## YOUR GOAL
The stretch wanted below opens at the line containing "(** The PD's" and closes at the line containing "let b' := mk_session". Please return it exactly, with no other lines.

[PROVIDED DATA]

Lemma short_total t : fr_payload_len t ≤ 111 → wire_payload_len t ≤ 112 ∧ S (sealed_total t) ≤ CHUNK.
Proof.
  intros Hl. assert (wire_payload_len t ≤ 112) as Hw.
  { unfold wire_payload_len. case_decide; [lia|]. pose proof (Nat.Div0.div_le_mono (fr_payload_len t) 111 16 Hl).
    change (111 / 16) with 6 in *. lia. }
  split; [done|]. unfold sealed_total, integrity_size, CHUNK. case_decide; lia.
Qed.

Lemma sealed_sendable s t :
  session_ok s → sc_template t → fr_payload_len t ≤ 111 →
  sendable (sealed E s t) ∧ frame_total (sealed E s t) = sealed_total t ∧ block (seal_mac E s t).
Proof.
  intros Hs Ht Hl. destruct (short_total t Hl) as [_ Hn].
  destruct (sealed_facts cr E D s t Hs Ht) as (Hg & Hb & Htot & Bm & _);
    [unfold CHUNK, OSDP_FRAME_MAX_LEN in *; lia|]. split; [split; [done|]; split; [done|by rewrite Htot]|done].
Qed.

(** The PD's handler on a wrapped command: verified, served, and the reply wrapped. *)
Lemma operational_served f (q : osdp_pd link) a b address code payload seq i w :
  let t := op_template address false seq i OSDP_SCS_17 code payload in
  let r := f code payload in
  let b' := mk_session (ss_keys b) (last_outbound_mac b) (seal_mac E a t) true in
  let rt := op_template address true seq i OSDP_SCS_18 r.1 r.2 in
  sc_crypto (pd_sc q) = cr → sc_session (pd_sc q) = b → session_ok a → session_ok b → mirrored a b → pd_cmd_cb q = Some (serve f) →
  pd_event_len q < EVENT_HEADER_BYTES → region (pd_tx q) (pd_tx_cap q) → 128 ≤ pd_tx_cap q →
  region (pd_rx_plain q) (pd_rx_plain_cap q) → 112 ≤ pd_rx_plain_cap q → pd_reply_cacheable q = true →
  sc_template t → sc_template rt → code ∉ library_codes → length payload ≤ 111 → length r.2 ≤ 111 →
  ∃ q1, handle_operational (decoded_of (sealed E a t)) q w = Some (S (frame_total (sealed E b' rt)), q1, executed (code, payload) w) ∧
    rd_slice (pd_tx q1) 0 (S (frame_total (sealed E b' rt))) = Some (message (sealed E b' rt)) ∧
    kept q q1 ∧ pd_reply_cacheable q1 = true ∧
    pd_sc q1 = (pd_sc q) <| sc_session := mk_session (ss_keys b) (seal_mac E b' rt) (last_inbound_mac b') true |>.
Proof.
  intros t r b' rt Hcr Hsess Ha Hb Hm Hcb Hev Htx Hcap Hpl Hpcap Hcache Ht Hrt Hcode Hlp Hlr.
  destruct (pd_tx q) as [|tx] eqn:Etx; [done|]. destruct (pd_rx_plain q) as [|plain] eqn:Epl; [done|].
  cbn [region] in Htx, Hpl.
  destruct (short_total t Hlp) as [Hw1 Hn1]. destruct (short_total rt Hlr) as [Hw2 Hn2].
  destruct (sealed_sendable a t Ha Ht Hlp) as (_ & _ & Bm).
  assert (sealed_total t ≤ OSDP_FRAME_MAX_LEN ∧ sealed_total rt ≤ OSDP_FRAME_MAX_LEN) as [Hx1 Hx2]
    by (unfold CHUNK, OSDP_FRAME_MAX_LEN in *; lia).
  assert (session_ok b') as Hb' by (destruct Hb as (? & ? & ? & ?); by split_and!).
  destruct (sealed_sendable b' rt Hb' Hrt Hlr) as (_ & Htot & _).
  destruct (unwrap_ok cr E D a b t plain (pd_rx_plain_cap q) 0 Ha Hb Hm Ht Hx1 ltac:(lia) Hpl) as (o' & Eu & Htk & _).
  fold b' in Eu. change (take (length payload) o' = take (length payload) payload) in Htk.
  rewrite (take_ge payload) in Htk by lia. change (fr_payload_len t) with (length payload) in Eu.
  unfold handle_operational. m_run. destruct Hb as [Hest _]. rewrite Hsess, Hest. cbn [negb].
  unfold operational_unwrap. rewrite !run_assoc. m_run. unfold id. rewrite Epl, Hcr, Hsess.
  rewrite (run_lift _ _ _ _ _ Eu). unfold set_session, with_sc. m_run. m_ok.
  destruct (sealed_fields a t) as (Ea & _ & Es & Ei & _ & Ec & _).
  change (fr_code (decoded_of (sealed E a t))) with (fr_code (sealed E a t)). rewrite Ec.
  set (q2 := set pd_sc (λ sc : osdp_pd_sc link, sc <| sc_session := b' |>) q <| pd_rx_plain := Ptr o' |>).
  pose proof (dispatch_served f OSDP_PD_CH_SC1 code o' (length payload) q2 w Hcode Hcb Hev) as Ed. rewrite Htk in Ed.
  change (fr_code t) with code. rewrite (run_bind _ _ _ _ _ _ _ Ed). fold r.
  assert (sc_reply_template (decoded_of (sealed E a t)) (mk_reply r.1 (Ptr r.2) (length r.2)) = rt) as Ert.
  { unfold sc_reply_template, rt, op_template. cbn [rp_code rp_payload rp_payload_len].
    change (fr_address (decoded_of (sealed E a t))) with (fr_address (sealed E a t)).
    change (fr_sequence (decoded_of (sealed E a t))) with (fr_sequence (sealed E a t)).
    change (fr_integrity (decoded_of (sealed E a t))) with (fr_integrity (sealed E a t)). by rewrite Ea, Es, Ei. }
  destruct (wrap_cases cr E D b' rt tx (pd_tx_cap q) 0 Hb' Hrt Htx) as [(_ & _ & Ew)|(Hbad & _)];
    [|unfold CHUNK in *; lia].
  unfold operational_wrap. m_run. unfold id. rewrite Ert.
  change (sc_crypto (pd_sc q2)) with (sc_crypto (pd_sc q)). change (sc_session (pd_sc q2)) with b'.
  change (pd_tx q2) with (pd_tx q). change (pd_tx_cap q2) with (pd_tx_cap q). rewrite Hcr, Etx, (run_lift _ _ _ _ _ Ew).
  unfold set_session, with_sc. m_run. m_ok. rewrite Htot. eexists. split; [reflexivity|].
  split; [|split; [by constructor|by split]].
  destruct (sealed_facts cr E D b' rt Hb' Hrt Hx2) as (Hg & Hbd & _).
  cbn [pd_tx]. apply (rd_front (message (sealed E b' rt))). unfold message. cbn [length].
  by rewrite length_frame_wire, Htot.
Qed.

End messages.

(** ** Steps of a call *)

Section steps.
Context (cr : osdp_sc_crypto link) (E D : list Z → list Z → list Z) {A : Aes cr E D}.
(* ===== verification/Lossy.v ===== *)
(** * Exactly once over a line that loses messages

    The ACU repeats a command it got no reply to within the reply timeout, under the same
    sequence number and, in a session, with the same bytes; the PD replays its answer to a
    command it has executed.  This file shows the two together: whatever messages of
    either direction get lost, a command is executed once and answered once. *)
From S2P Require Import Prelude Types State Pack Frame Stream Commands Records Dispatch ScCrypto ScFrame.
From S2P Require Import PdTypes PdEvents PdPdcap PdBanks PdDispatch PdSc Pd PdInv PdSafe PdReach PdSpec.
From S2P Require Import AcuTypes AcuBanks AcuCmd AcuSc Acu AcuSlot AcuInv AcuSafe AcuReach AcuSpec Link Steps Handshake Session.

(** What goes on the line depends on the keys and on the last MAC received only: a
    repeated command is the same bytes. *)
Lemma sealed_same E s s' t : ss_keys s = ss_keys s' → last_inbound_mac s = last_inbound_mac s' →
  sealed E s t = sealed E s' t ∧ seal_mac E s t = seal_mac E s' t.
Proof.
  intros Hk Hm. assert (sealed_shape E s t = sealed_shape E s' t) as Hs by (unfold sealed_shape; by rewrite Hk, Hm).
  assert (seal_mac E s t = seal_mac E s' t) as H by (unfold seal_mac; by rewrite Hk, Hm, Hs).
  split; [|done]. unfold sealed. by rewrite Hs, H.
Qed.

#[local] Opaque seal_mac sealed.

(** ** A call with losses *)

(** What the line loses of an attempt. *)
Inductive loss : Type := Lost_command | Lost_reply.

(** [t] milliseconds pass. *)
Definition pass (t : Z) (w : link) : link := w <| lk_clock := u32 (lk_clock w + t) |>.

[/PROVIDED DATA]

## OUTPUT FOR THIS EXERCISE
(** The PD's handler on a wrapped command: verified, served, and the reply wrapped. *)
Lemma operational_served f (q : osdp_pd link) a b address code payload seq i w :
  let t := op_template address false seq i OSDP_SCS_17 code payload in
  let r := f code payload in
  let b' := mk_session (ss_keys b) (last_outbound_mac b) (seal_mac E a t) true in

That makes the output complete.